[[ Dataset records open ]]

Fixpoint dangling_from (fuel : nat) (rest : list ConversationItem) : bool :=
  match fuel, rest with
  | S fuel, Assistant a :: tl =>
      if bool_decide (tool_calls a = []) then dangling_from fuel tl
      else
        let run := take_results tl in
        if existsb (λ tc, negb (bool_decide (call_id tc ∈ result_ids run))) (tool_calls a) then true
        else dangling_from fuel (drop (length run) tl)
  | S fuel, _ :: tl => dangling_from fuel tl
  | _, _ => false
  end.
Definition has_dangling_tool_calls (conversation : list ConversationItem) : bool :=
  dangling_from (length conversation) conversation.

(** The positions in a run that a later result of the same call supersedes, with
    the position each call id was last seen at. *)
Fixpoint superseded_from (idx : nat) (seen : gmap string nat) (run : list ConversationItem) : list nat :=
  match run with
  | ToolResult t :: run =>
      option_list (seen !! tool_call_id t) ++ superseded_from (S idx) (<[tool_call_id t := idx]> seen) run
  | _ :: run => superseded_from (S idx) seen run
  | [] => []
  end.

(** Removing from the highest index down. *)
Definition remove_positions (to_remove : list nat) (l : list ConversationItem) : list ConversationItem :=
  fold_left (λ l idx, take idx l ++ drop (S idx) l) (reverse (sort_by Nat.leb to_remove)) l.

(** The conversation, the current index and the number of removed results. *)
Fixpoint dedup_loop (fuel : nat) (conversation : list ConversationItem) (i : nat) (total : nat)
  : option (list ConversationItem * nat) :=
  match fuel with
  | 0 => None
  | S fuel =>
      match drop i conversation with
      | [] => Some (conversation, total)
      | Assistant a :: tl =>
          if bool_decide (tool_calls a = []) then dedup_loop fuel conversation (S i) total
          else
            let run := take_results tl in
            match superseded_from (S i) ∅ run with
            | [] => dedup_loop fuel conversation (S i + length run) total
            | to_remove => dedup_loop fuel (remove_positions to_remove conversation) i (total + length to_remove)
            end
      | _ :: _ => dedup_loop fuel conversation (S i) total
      end
  end.
Definition dedup_fuel (conversation : list ConversationItem) : nat := S (2 * length conversation).
Definition dedup_duplicate_tool_results (conversation : list ConversationItem) : list ConversationItem * nat :=
  default (conversation, 0) (dedup_loop (dedup_fuel conversation) conversation 0 0).

(** The call ids a result may answer here, and what was stripped. *)
Definition call_ids (a : AssistantItem) : list string := call_id <$> tool_calls a.

Fixpoint strip_from (run_ids : list string) (items : list ConversationItem)
  : list ConversationItem * list string :=
  match items with
  | [] => ([], [])
  | Assistant a :: items => let r := strip_from (call_ids a) items in (Assistant a :: r.1, r.2)
  | ToolResult t :: items =>
      let r := strip_from run_ids items in
      if bool_decide (tool_call_id t ∈ run_ids) then (ToolResult t :: r.1, r.2) else (r.1, tool_call_id t :: r.2)
  | i :: items => let r := strip_from [] items in (i :: r.1, r.2)
  end.
Definition strip_displaced_tool_results (items : list ConversationItem) : list ConversationItem * list string :=
  strip_from [] items.

Record HistoryRepairReport : Type := MkReport {
  duplicates_removed : nat;
  stripped_tool_result_ids : list string;
  synthetic_results_inserted : nat;
}.
Definition changed (r : HistoryRepairReport) : bool :=
  (0 <? duplicates_removed r) || negb (bool_decide (stripped_tool_result_ids r = []))
  || (0 <? synthetic_results_inserted r).

Definition repair_history (items : list ConversationItem) : list ConversationItem * HistoryRepairReport :=
  let (items, duplicates) := dedup_duplicate_tool_results items in
  let (items, stripped) := strip_displaced_tool_results items in
  let (items, synthetic) := repair_dangling_tool_calls items (HarnessHalted "history_repair") in
  (items, MkReport duplicates stripped synthetic).

(** The check and the repair of a compacted history: a call anywhere before will do. *)
Fixpoint validate_from (seen_ids : list string) (items : list ConversationItem) : list string :=
  match items with
  | [] => []
  | Assistant a :: items => validate_from (seen_ids ++ call_ids a) items
  | ToolResult t :: items =>
      (if bool_decide (tool_call_id t ∈ seen_ids) then [] else [tool_call_id t]) ++ validate_from seen_ids items
  | _ :: items => validate_from seen_ids items
  end.
Definition validate_compacted_history (items : list ConversationItem) : list string := validate_from [] items.

Fixpoint sanitize_from (seen_ids : list string) (items : list ConversationItem)
  : list ConversationItem * list string :=
  match items with
  | [] => ([], [])
  | Assistant a :: items =>
      let r := sanitize_from (seen_ids ++ call_ids a) items in (Assistant a :: r.1, r.2)
  | ToolResult t :: items =>
      let r := sanitize_from seen_ids items in
      if bool_decide (tool_call_id t ∈ seen_ids) then (ToolResult t :: r.1, r.2) else (r.1, tool_call_id t :: r.2)
  | i :: items => let r := sanitize_from seen_ids items in (i :: r.1, r.2)
  end.
Definition sanitize_compacted_history (items : list ConversationItem) : list ConversationItem * list string :=
  sanitize_from [] items.

End Repairs.

(** * Conversations as blocks *)

Module Export Blocks.

(** An item that is not a result, with the results that follow it. *)
Definition Block : Type := ConversationItem * list ToolResultItem.
Definition block_items (b : Block) : list ConversationItem := b.1 :: (ToolResult <$> b.2).
Definition body (bs : list Block) : list ConversationItem := bs ≫= block_items.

[[ Dataset records closed ]]

# [Exercise aim]
Write down exactly the span of lines above from the one containing "Definition sanitize_compacted_history (items" to the one containing "Definition Block : Type", both ends included.

# [Result]
Definition sanitize_compacted_history (items : list ConversationItem) : list ConversationItem * list string :=
  sanitize_from [] items.

End Repairs.

(** * Conversations as blocks *)

Module Export Blocks.

(** An item that is not a result, with the results that follow it. *)
Definition Block : Type := ConversationItem * list ToolResultItem.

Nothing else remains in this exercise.